> Assignment: Return, word for word, only the lines of the data below that lie between the line with "pose proof (between_verdicts" and the line with "Lemma ref_its_main_ready : its_ready", those two lines included.

> Supplied records:

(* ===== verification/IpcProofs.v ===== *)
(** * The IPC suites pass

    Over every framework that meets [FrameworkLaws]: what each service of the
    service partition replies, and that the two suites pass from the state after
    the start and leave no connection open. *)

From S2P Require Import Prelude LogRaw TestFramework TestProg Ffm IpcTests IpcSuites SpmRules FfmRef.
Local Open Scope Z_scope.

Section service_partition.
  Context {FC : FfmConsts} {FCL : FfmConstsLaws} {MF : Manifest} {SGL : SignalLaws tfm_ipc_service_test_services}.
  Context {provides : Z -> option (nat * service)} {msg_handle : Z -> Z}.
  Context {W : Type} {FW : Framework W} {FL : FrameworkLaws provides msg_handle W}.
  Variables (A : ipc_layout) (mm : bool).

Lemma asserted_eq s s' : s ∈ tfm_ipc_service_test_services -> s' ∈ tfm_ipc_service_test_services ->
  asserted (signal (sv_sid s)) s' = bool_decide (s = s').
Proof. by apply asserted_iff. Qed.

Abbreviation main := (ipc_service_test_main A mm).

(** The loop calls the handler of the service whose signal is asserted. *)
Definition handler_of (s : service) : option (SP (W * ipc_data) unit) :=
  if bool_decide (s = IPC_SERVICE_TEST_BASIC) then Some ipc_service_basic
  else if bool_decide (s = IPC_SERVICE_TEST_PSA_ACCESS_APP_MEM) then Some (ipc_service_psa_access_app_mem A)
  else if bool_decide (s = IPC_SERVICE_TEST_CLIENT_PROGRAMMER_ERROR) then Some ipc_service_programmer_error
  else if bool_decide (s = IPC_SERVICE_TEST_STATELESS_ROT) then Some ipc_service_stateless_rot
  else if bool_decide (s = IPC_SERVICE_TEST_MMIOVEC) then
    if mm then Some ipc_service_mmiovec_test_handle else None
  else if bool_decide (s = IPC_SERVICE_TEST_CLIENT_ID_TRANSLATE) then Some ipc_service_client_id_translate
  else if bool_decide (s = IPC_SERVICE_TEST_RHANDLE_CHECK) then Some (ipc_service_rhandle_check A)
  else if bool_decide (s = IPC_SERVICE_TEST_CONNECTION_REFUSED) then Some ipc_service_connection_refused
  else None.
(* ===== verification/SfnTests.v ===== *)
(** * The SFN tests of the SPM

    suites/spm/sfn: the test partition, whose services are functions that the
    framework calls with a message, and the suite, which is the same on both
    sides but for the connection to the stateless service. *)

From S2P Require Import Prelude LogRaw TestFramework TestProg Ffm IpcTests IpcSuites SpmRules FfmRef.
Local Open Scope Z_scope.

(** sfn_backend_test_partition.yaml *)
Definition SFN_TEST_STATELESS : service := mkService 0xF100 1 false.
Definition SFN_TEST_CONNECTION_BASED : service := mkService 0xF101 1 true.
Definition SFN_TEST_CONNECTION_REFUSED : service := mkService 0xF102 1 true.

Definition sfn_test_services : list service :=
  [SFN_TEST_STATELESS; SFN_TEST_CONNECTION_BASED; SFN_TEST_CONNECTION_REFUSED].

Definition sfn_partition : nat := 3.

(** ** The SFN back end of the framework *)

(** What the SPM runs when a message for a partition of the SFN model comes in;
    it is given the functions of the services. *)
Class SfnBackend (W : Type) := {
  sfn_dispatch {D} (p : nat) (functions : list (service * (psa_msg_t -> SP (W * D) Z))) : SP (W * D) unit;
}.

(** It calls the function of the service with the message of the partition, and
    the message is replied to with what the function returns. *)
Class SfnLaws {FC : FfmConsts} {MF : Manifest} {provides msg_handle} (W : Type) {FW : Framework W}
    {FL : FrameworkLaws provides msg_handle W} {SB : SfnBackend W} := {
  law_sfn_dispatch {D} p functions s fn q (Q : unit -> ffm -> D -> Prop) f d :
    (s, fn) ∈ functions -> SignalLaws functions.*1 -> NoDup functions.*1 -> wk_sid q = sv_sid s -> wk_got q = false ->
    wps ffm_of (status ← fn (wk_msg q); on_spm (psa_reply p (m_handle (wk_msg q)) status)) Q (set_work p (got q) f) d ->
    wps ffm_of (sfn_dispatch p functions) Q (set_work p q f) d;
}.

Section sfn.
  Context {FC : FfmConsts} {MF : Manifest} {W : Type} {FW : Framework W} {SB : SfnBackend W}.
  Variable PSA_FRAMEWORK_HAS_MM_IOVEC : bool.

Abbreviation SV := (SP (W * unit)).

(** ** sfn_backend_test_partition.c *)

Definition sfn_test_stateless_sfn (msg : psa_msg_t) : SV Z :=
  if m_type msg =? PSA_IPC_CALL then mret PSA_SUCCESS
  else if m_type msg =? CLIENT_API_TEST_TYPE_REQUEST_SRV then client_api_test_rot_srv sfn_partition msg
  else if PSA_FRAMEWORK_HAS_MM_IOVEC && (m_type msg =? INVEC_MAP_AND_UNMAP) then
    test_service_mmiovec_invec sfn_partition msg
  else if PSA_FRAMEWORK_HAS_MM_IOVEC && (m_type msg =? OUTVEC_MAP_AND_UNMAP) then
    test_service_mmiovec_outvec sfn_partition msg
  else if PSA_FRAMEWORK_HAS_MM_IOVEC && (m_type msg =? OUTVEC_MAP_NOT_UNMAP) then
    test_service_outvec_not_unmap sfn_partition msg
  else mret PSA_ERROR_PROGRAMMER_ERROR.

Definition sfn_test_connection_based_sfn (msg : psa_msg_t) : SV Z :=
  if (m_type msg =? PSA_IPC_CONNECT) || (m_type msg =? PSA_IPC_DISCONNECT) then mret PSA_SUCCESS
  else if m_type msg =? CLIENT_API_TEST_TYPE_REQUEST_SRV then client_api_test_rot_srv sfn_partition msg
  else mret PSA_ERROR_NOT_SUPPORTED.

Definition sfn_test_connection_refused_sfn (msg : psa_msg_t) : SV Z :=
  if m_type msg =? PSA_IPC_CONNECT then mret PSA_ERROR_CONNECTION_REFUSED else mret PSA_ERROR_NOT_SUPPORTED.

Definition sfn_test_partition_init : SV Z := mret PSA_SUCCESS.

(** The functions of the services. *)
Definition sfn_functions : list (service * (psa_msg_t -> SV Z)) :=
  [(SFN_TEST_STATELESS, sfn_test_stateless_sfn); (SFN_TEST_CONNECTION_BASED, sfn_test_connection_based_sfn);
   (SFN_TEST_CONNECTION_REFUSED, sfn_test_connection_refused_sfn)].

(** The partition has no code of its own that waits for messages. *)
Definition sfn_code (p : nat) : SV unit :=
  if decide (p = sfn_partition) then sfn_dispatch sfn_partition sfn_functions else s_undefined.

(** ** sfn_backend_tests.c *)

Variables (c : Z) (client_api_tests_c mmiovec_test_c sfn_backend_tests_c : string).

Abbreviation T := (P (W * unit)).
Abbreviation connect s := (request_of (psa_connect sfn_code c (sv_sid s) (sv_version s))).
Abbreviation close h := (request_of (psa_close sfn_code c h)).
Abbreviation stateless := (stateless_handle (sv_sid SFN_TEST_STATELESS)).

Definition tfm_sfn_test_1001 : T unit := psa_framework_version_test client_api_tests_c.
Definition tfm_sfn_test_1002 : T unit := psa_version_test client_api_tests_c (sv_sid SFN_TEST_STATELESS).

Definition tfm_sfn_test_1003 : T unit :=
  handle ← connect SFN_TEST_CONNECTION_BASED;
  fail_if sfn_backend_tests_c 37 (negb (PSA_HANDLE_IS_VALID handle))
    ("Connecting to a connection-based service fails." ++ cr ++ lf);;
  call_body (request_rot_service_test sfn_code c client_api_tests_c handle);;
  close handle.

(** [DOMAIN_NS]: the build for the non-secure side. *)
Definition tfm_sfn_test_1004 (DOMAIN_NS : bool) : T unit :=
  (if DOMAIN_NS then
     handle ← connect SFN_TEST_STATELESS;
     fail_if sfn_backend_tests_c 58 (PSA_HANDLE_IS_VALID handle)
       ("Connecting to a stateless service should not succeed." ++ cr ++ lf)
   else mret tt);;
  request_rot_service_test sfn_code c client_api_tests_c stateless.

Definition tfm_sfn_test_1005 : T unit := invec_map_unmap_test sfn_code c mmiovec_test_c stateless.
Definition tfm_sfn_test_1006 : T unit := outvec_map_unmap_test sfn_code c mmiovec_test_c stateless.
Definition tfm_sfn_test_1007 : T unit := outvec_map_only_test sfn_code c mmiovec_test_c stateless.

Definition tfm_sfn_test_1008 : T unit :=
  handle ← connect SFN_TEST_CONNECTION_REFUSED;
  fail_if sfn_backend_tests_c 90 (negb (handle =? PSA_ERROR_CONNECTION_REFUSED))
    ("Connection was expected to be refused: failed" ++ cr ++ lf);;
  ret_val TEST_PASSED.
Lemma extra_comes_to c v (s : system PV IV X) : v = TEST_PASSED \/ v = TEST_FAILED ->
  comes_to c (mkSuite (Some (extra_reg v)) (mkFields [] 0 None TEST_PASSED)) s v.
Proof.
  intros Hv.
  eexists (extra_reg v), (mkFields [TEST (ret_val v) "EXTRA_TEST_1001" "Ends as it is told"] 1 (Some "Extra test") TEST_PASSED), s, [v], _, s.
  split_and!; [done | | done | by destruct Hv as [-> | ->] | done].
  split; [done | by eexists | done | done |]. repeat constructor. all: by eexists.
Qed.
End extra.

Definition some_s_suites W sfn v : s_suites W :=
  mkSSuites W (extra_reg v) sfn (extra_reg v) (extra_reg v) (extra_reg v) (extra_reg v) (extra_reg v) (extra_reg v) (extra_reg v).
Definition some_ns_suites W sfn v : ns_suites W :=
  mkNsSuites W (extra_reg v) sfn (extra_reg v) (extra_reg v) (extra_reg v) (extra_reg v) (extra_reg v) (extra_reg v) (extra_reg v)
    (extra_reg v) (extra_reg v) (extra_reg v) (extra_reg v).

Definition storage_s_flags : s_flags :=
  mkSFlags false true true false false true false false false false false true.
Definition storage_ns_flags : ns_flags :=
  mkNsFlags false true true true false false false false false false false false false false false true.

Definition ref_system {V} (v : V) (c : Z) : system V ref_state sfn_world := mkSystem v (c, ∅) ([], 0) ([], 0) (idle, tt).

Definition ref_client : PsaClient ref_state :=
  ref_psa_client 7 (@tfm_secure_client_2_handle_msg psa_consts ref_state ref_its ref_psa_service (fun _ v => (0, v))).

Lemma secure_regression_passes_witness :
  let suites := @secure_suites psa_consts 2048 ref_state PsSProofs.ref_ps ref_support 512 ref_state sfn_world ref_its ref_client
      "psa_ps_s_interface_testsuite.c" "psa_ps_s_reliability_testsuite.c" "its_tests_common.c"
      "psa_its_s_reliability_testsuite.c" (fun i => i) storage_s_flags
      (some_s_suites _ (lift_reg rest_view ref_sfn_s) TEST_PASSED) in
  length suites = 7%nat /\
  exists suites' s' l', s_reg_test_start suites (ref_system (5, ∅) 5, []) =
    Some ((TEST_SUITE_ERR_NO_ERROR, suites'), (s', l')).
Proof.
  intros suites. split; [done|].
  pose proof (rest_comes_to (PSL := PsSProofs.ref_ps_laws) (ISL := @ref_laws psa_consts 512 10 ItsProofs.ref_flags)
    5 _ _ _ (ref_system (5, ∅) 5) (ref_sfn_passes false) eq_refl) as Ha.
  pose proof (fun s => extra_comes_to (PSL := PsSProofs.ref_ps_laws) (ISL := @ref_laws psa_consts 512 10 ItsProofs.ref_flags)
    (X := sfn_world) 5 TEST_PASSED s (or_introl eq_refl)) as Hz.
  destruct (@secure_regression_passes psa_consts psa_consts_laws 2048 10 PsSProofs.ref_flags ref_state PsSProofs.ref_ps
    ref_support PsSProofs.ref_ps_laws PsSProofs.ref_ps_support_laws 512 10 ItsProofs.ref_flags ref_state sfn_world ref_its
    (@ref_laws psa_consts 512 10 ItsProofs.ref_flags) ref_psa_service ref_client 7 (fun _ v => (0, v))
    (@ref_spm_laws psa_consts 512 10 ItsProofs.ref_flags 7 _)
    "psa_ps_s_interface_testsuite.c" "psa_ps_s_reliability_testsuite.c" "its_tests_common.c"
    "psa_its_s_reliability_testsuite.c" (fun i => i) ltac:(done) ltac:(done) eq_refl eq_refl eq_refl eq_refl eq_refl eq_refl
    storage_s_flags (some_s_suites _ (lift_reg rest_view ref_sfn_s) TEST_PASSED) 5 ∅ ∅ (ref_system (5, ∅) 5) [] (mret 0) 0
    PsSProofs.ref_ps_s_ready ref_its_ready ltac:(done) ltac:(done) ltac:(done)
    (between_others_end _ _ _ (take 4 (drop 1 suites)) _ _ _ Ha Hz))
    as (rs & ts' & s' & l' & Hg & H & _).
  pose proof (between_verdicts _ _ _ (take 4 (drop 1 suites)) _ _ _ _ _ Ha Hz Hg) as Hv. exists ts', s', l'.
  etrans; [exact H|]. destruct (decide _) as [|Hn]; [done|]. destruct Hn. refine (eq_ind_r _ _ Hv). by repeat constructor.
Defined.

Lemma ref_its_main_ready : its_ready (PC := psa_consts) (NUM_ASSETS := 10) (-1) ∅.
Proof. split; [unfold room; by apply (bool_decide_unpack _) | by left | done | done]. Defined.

> Written solution:
  pose proof (between_verdicts _ _ _ (take 4 (drop 1 suites)) _ _ _ _ _ Ha Hz Hg) as Hv. exists ts', s', l'.
  etrans; [exact H|]. destruct (decide _) as [|Hn]; [done|]. destruct Hn. refine (eq_ind_r _ _ Hv). by repeat constructor.
Defined.

Lemma ref_its_main_ready : its_ready (PC := psa_consts) (NUM_ASSETS := 10) (-1) ∅.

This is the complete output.